● **ACTIVITY**:
Reproduce all of the data word for word.
══ RECORDS SUPPLIED ══
(* ===== verification/Prelude.v ===== *)
(** * U-Boot for the WatchGuard Firebox: a verification library

    The repository is U-Boot 2018.09 with the additions of the vendor.  On the
    Firebox (target [ls1043aqds_wg_t40_qspi], AArch64) it runs from SPI flash:
    it loads the environment, shows a boot menu of two systems during a
    countdown, lets a console be reached only with a password, and hands the boot
    command to the command interpreter, where [bootm] checks, loads and starts a
    kernel.  This library models that path, but for the interpreter itself, and
    the library code under it.  All source names below are relative to
    [src/u-boot-2018.09].

    ** Parts and files

    - [Prelude.v]: machine integers, arrays, tactics and shared lemmas.
    - [StringLib.v] ([lib/string.c], [lib/ctype.c], [include/linux/ctype.h]):
      string and memory functions, by words where the code does so.
      [Strto.v] ([lib/strto.c]): reading numbers.  [Vsprintf.v]
      ([lib/vsprintf.c], parts of [lib/charset.c] and [lib/uuid.c]): formatted
      output.  [Qsort.v] ([lib/qsort.c]): the shell
      sort.  [Membuff.v] ([lib/membuff.c]): circular buffers.
    - [Lmb.v] ([lib/lmb.c]): the tables of memory and reserved ranges from which
      the boot code allocates.
    - [Blocks.v]: what the digests share, the blocks and the padding of a
      message; the class [Stream] of contexts that are fed piece by piece, with
      its law [StreamOk].  [Sha1.v] ([lib/sha1.c]), [Sha256.v] ([lib/sha256.c])
      and [Md5.v] ([lib/md5.c]) are instances.  [Crc32.v] ([lib/crc32.c]).  [Hash.v]
      ([common/hash.c], [lib/rsa/rsa-checksum.c]): the table of algorithms.
    - [Rsa.v] ([lib/rsa/rsa-mod-exp.c], [lib/rsa/rsa-verify.c]): RSA signatures.
      [ImageSig.v] ([common/image-sig.c]): the signatures of FIT images; what
      libfdt returns for a tree is the record [fdt].
    - [Image.v] ([common/image.c], [include/image.h]): images with a legacy
      header, multi-file images, the tables of names and the place of the ramdisk.
      [Fit.v] ([common/image-fit.c]): FIT images, their hashes, configurations
      and loading.
    - [BootImages.v] ([common/image.c], [common/image-fdt.c]): the monad of a boot,
      whose state is [images], the environment and the memory and which may end
      without returning; the search for the ramdisk, the device tree and the
      loadable images.  [Bootm.v] ([common/bootm.c], [common/bootm_os.c],
      [cmd/bootm.c], [arch/arm/lib/bootm.c]): the states of [bootm], its
      subcommands and the jump into Linux.
    - [Hashtable.v] ([lib/hashtable.c]): the table of variables.  What the table
      calls back is the class [EnvHooks]; [EnvHooksOk] are its laws.
      [EnvText.v]: [hexport_r] and [himport_r] of the same file.
    - [EnvAttr.v] ([env/attr.c]), [EnvFlags.v] ([env/flags.c],
      [env/callback.c]): types, access policies and callbacks of variables.
      [env_hooks] is the instance of [EnvHooks] that the program uses, and
      [env_hooks_ok] discharges the laws.
    - [EnvStore.v] ([env/common.c], [env/sf.c]): the environment in SPI flash,
      with one or two copies.  The flash driver is the class [SpiFlash] with the
      laws [SpiFlashOk].  [EnvLoad.v] ([env/env.c]): the choice of a place.
      [EnvCmd.v] ([cmd/nvedit.c]): [env_get], [env_set] and the commands.
    - [CliReadline.v] ([common/cli_readline.c]): the line editor with its history,
      and the one before relocation.  [Command.v] ([common/command.c]): the table
      of commands, running and completing them.  The editor takes completion as an
      argument with the law [CompletionFits]; [cmd_auto_complete_fits] discharges
      it.  [EnvEdit.v]: [editenv] and [askenv], which use the editor.
    - [WgMenu.v] ([common/wgmenu.c]): the boot menu and what it draws.
    - [Autoboot.v] ([common/autoboot.c], [common/main.c], [common/cli.c]): the
      countdown, the password and the main loop.  [AutobootKeyed.v]: the
      configuration in which a typed string, or one with a given SHA-256, stops
      the countdown.

    ** How the code is translated

    A [w]-bit integer is a [Z] with explicit wraps; a C array is a list, and a C
    string the list of its bytes without the NUL.  A function that can read or
    write out of bounds, or through NULL, returns [None] in that case, so a
    theorem with the result [Some _] also says that the code stays within its
    memory.  Loops are fixpoints on their data, or on fuel where the loop is not
    structural: the fuel is computed from the sizes of the arguments by the
    function itself, and the theorems prove that it is enough.  Static variables
    and [gd] are records that the functions take and return.  The console and the
    clock are scripts of the results of their calls.  Where code keeps a pointer
    while the object may be freed (the boot command in [Autoboot.v]), the model
    has a heap.

    ** What the theorems show

    - The table is a map: every sequence of operations gives the results of the
      same operations on a map ([hashtable_refines_map]), also with the real
      permission checks and the callbacks that change the table while it is being
      changed ([environment_refines_map]); read-only and write-once variables
      stay ([protected_variable_kept]).  Export and import are inverse
      ([export_import_roundtrip]), a save followed by a load gives the same
      variables ([env_save_load]), a damaged environment is noticed
      ([damaged_environment_rejected]), and with two copies no failure or loss of
      power loses both the old and the new variables ([redundant_save_atomic]).
    - The console needs the password ([console_needs_password]) and the password
      opens it ([password_opens_console]); what is selected is booted
      ([menu_boots_selection]), the screen shows what is selected
      ([wgmenu_screen_tracks_selection]).
    - The line editor is a text with a cursor ([command_line_editor],
      [simple_readline_correct]) whose history gives back what was typed
      ([history_recall]); commands are found and completed by name
      ([find_cmd_correct], [completion_correct]), and [editenv] sets what was edited
      ([editenv_appends]).
    - The library functions compute what they should: the optimised ones agree
      with plain definitions ([crc32_correct], [sha1_streaming_correct],
      [sha256_streaming_correct], [memmove_correct], [number_prints]), what is printed
      is read back ([sprintf_strtoul_roundtrip]) and cut to the size of the buffer
      ([vsnprintf_truncates]), the buffers and tables refine queues and sets of
      addresses ([membuff_refines_queue], [lmb_reachable_ok] and others).
    - The exponentiation by Montgomery's method is the power modulo the modulus
      ([pow_mod_correct]), and a configuration of a FIT image is accepted if and
      only if it has the signatures that the keys marked as required ask for
      ([config_verify_correct]); that any key will do in place of a required one
      is [required_key_ignored].
    - A legacy kernel is accepted if and only if its checksums and its processor are
      right ([legacy_kernel_checked]); what is loaded from a FIT image has the
      hashes and signatures it was checked for ([fit_load_verified],
      [fit_image_verified]).  Linux is entered only at the entry point of a kernel
      that passed these checks ([linux_started_checked]); the kernel and the
      ramdisk do not overlap ([kernel_and_ramdisk_placed], [ramdisk_relocated]),
      and the subcommands of [bootm] run in order ([subcommands_in_order]).
    - Where the code does not do what it should, a theorem or an example shows it
      on a concrete input, for instance [autoboot_runs_freed_command],
      [hsearch_overwrites_live_entry], [env_sf_save_nomem_success],
      [editenv_overrun], [modifier_overrun], [no_hash_accepted],
      [fdt_error_ignored], [printf_error_unnoticed].

    ** What is not modelled

    The command interpreter ([common/cli_hush.c]), the regular expressions
    ([lib/slre.c]), the device tree library and the SPI flash driver are
    parameters or classes, since the modelled code only calls them; so are the
    decompressors, the functions that start systems other than Linux, and the
    changes of the device tree for Linux ([image_setup_libfdt]).  Overlays,
    Android images and the functions that only print an image, or write one in a
    host tool, are left out.  Drivers, board and processor setup are sequences of
    register accesses.  File systems and the network stack are not on this path.
    Console output other than the menu, and printed warnings, have no effect on
    the state and are left out. *)

From stdpp Require Export prelude list gmap strings.
From Stdlib Require Export ZArith Lia.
═══
● **TASK RESPONSE**:
(* ===== verification/Prelude.v ===== *)
(** * U-Boot for the WatchGuard Firebox: a verification library

    The repository is U-Boot 2018.09 with the additions of the vendor.  On the
    Firebox (target [ls1043aqds_wg_t40_qspi], AArch64) it runs from SPI flash:
    it loads the environment, shows a boot menu of two systems during a
    countdown, lets a console be reached only with a password, and hands the boot
    command to the command interpreter, where [bootm] checks, loads and starts a
    kernel.  This library models that path, but for the interpreter itself, and
    the library code under it.  All source names below are relative to
    [src/u-boot-2018.09].

    ** Parts and files

    - [Prelude.v]: machine integers, arrays, tactics and shared lemmas.
    - [StringLib.v] ([lib/string.c], [lib/ctype.c], [include/linux/ctype.h]):
      string and memory functions, by words where the code does so.
      [Strto.v] ([lib/strto.c]): reading numbers.  [Vsprintf.v]
      ([lib/vsprintf.c], parts of [lib/charset.c] and [lib/uuid.c]): formatted
      output.  [Qsort.v] ([lib/qsort.c]): the shell
      sort.  [Membuff.v] ([lib/membuff.c]): circular buffers.
    - [Lmb.v] ([lib/lmb.c]): the tables of memory and reserved ranges from which
      the boot code allocates.
    - [Blocks.v]: what the digests share, the blocks and the padding of a
      message; the class [Stream] of contexts that are fed piece by piece, with
      its law [StreamOk].  [Sha1.v] ([lib/sha1.c]), [Sha256.v] ([lib/sha256.c])
      and [Md5.v] ([lib/md5.c]) are instances.  [Crc32.v] ([lib/crc32.c]).  [Hash.v]
      ([common/hash.c], [lib/rsa/rsa-checksum.c]): the table of algorithms.
    - [Rsa.v] ([lib/rsa/rsa-mod-exp.c], [lib/rsa/rsa-verify.c]): RSA signatures.
      [ImageSig.v] ([common/image-sig.c]): the signatures of FIT images; what
      libfdt returns for a tree is the record [fdt].
    - [Image.v] ([common/image.c], [include/image.h]): images with a legacy
      header, multi-file images, the tables of names and the place of the ramdisk.
      [Fit.v] ([common/image-fit.c]): FIT images, their hashes, configurations
      and loading.
    - [BootImages.v] ([common/image.c], [common/image-fdt.c]): the monad of a boot,
      whose state is [images], the environment and the memory and which may end
      without returning; the search for the ramdisk, the device tree and the
      loadable images.  [Bootm.v] ([common/bootm.c], [common/bootm_os.c],
      [cmd/bootm.c], [arch/arm/lib/bootm.c]): the states of [bootm], its
      subcommands and the jump into Linux.
    - [Hashtable.v] ([lib/hashtable.c]): the table of variables.  What the table
      calls back is the class [EnvHooks]; [EnvHooksOk] are its laws.
      [EnvText.v]: [hexport_r] and [himport_r] of the same file.
    - [EnvAttr.v] ([env/attr.c]), [EnvFlags.v] ([env/flags.c],
      [env/callback.c]): types, access policies and callbacks of variables.
      [env_hooks] is the instance of [EnvHooks] that the program uses, and
      [env_hooks_ok] discharges the laws.
    - [EnvStore.v] ([env/common.c], [env/sf.c]): the environment in SPI flash,
      with one or two copies.  The flash driver is the class [SpiFlash] with the
      laws [SpiFlashOk].  [EnvLoad.v] ([env/env.c]): the choice of a place.
      [EnvCmd.v] ([cmd/nvedit.c]): [env_get], [env_set] and the commands.
    - [CliReadline.v] ([common/cli_readline.c]): the line editor with its history,
      and the one before relocation.  [Command.v] ([common/command.c]): the table
      of commands, running and completing them.  The editor takes completion as an
      argument with the law [CompletionFits]; [cmd_auto_complete_fits] discharges
      it.  [EnvEdit.v]: [editenv] and [askenv], which use the editor.
    - [WgMenu.v] ([common/wgmenu.c]): the boot menu and what it draws.
    - [Autoboot.v] ([common/autoboot.c], [common/main.c], [common/cli.c]): the
      countdown, the password and the main loop.  [AutobootKeyed.v]: the
      configuration in which a typed string, or one with a given SHA-256, stops
      the countdown.

    ** How the code is translated

    A [w]-bit integer is a [Z] with explicit wraps; a C array is a list, and a C
    string the list of its bytes without the NUL.  A function that can read or
    write out of bounds, or through NULL, returns [None] in that case, so a
    theorem with the result [Some _] also says that the code stays within its
    memory.  Loops are fixpoints on their data, or on fuel where the loop is not
    structural: the fuel is computed from the sizes of the arguments by the
    function itself, and the theorems prove that it is enough.  Static variables
    and [gd] are records that the functions take and return.  The console and the
    clock are scripts of the results of their calls.  Where code keeps a pointer
    while the object may be freed (the boot command in [Autoboot.v]), the model
    has a heap.

    ** What the theorems show

    - The table is a map: every sequence of operations gives the results of the
      same operations on a map ([hashtable_refines_map]), also with the real
      permission checks and the callbacks that change the table while it is being
      changed ([environment_refines_map]); read-only and write-once variables
      stay ([protected_variable_kept]).  Export and import are inverse
      ([export_import_roundtrip]), a save followed by a load gives the same
      variables ([env_save_load]), a damaged environment is noticed
      ([damaged_environment_rejected]), and with two copies no failure or loss of
      power loses both the old and the new variables ([redundant_save_atomic]).
    - The console needs the password ([console_needs_password]) and the password
      opens it ([password_opens_console]); what is selected is booted
      ([menu_boots_selection]), the screen shows what is selected
      ([wgmenu_screen_tracks_selection]).
    - The line editor is a text with a cursor ([command_line_editor],
      [simple_readline_correct]) whose history gives back what was typed
      ([history_recall]); commands are found and completed by name
      ([find_cmd_correct], [completion_correct]), and [editenv] sets what was edited
      ([editenv_appends]).
    - The library functions compute what they should: the optimised ones agree
      with plain definitions ([crc32_correct], [sha1_streaming_correct],
      [sha256_streaming_correct], [memmove_correct], [number_prints]), what is printed
      is read back ([sprintf_strtoul_roundtrip]) and cut to the size of the buffer
      ([vsnprintf_truncates]), the buffers and tables refine queues and sets of
      addresses ([membuff_refines_queue], [lmb_reachable_ok] and others).
    - The exponentiation by Montgomery's method is the power modulo the modulus
      ([pow_mod_correct]), and a configuration of a FIT image is accepted if and
      only if it has the signatures that the keys marked as required ask for
      ([config_verify_correct]); that any key will do in place of a required one
      is [required_key_ignored].
    - A legacy kernel is accepted if and only if its checksums and its processor are
      right ([legacy_kernel_checked]); what is loaded from a FIT image has the
      hashes and signatures it was checked for ([fit_load_verified],
      [fit_image_verified]).  Linux is entered only at the entry point of a kernel
      that passed these checks ([linux_started_checked]); the kernel and the
      ramdisk do not overlap ([kernel_and_ramdisk_placed], [ramdisk_relocated]),
      and the subcommands of [bootm] run in order ([subcommands_in_order]).
    - Where the code does not do what it should, a theorem or an example shows it
      on a concrete input, for instance [autoboot_runs_freed_command],
      [hsearch_overwrites_live_entry], [env_sf_save_nomem_success],
      [editenv_overrun], [modifier_overrun], [no_hash_accepted],
      [fdt_error_ignored], [printf_error_unnoticed].

    ** What is not modelled

    The command interpreter ([common/cli_hush.c]), the regular expressions
    ([lib/slre.c]), the device tree library and the SPI flash driver are
    parameters or classes, since the modelled code only calls them; so are the
    decompressors, the functions that start systems other than Linux, and the
    changes of the device tree for Linux ([image_setup_libfdt]).  Overlays,
    Android images and the functions that only print an image, or write one in a
    host tool, are left out.  Drivers, board and processor setup are sequences of
    register accesses.  File systems and the network stack are not on this path.
    Console output other than the menu, and printed warnings, have no effect on
    the state and are left out. *)

From stdpp Require Export prelude list gmap strings.
From Stdlib Require Export ZArith Lia.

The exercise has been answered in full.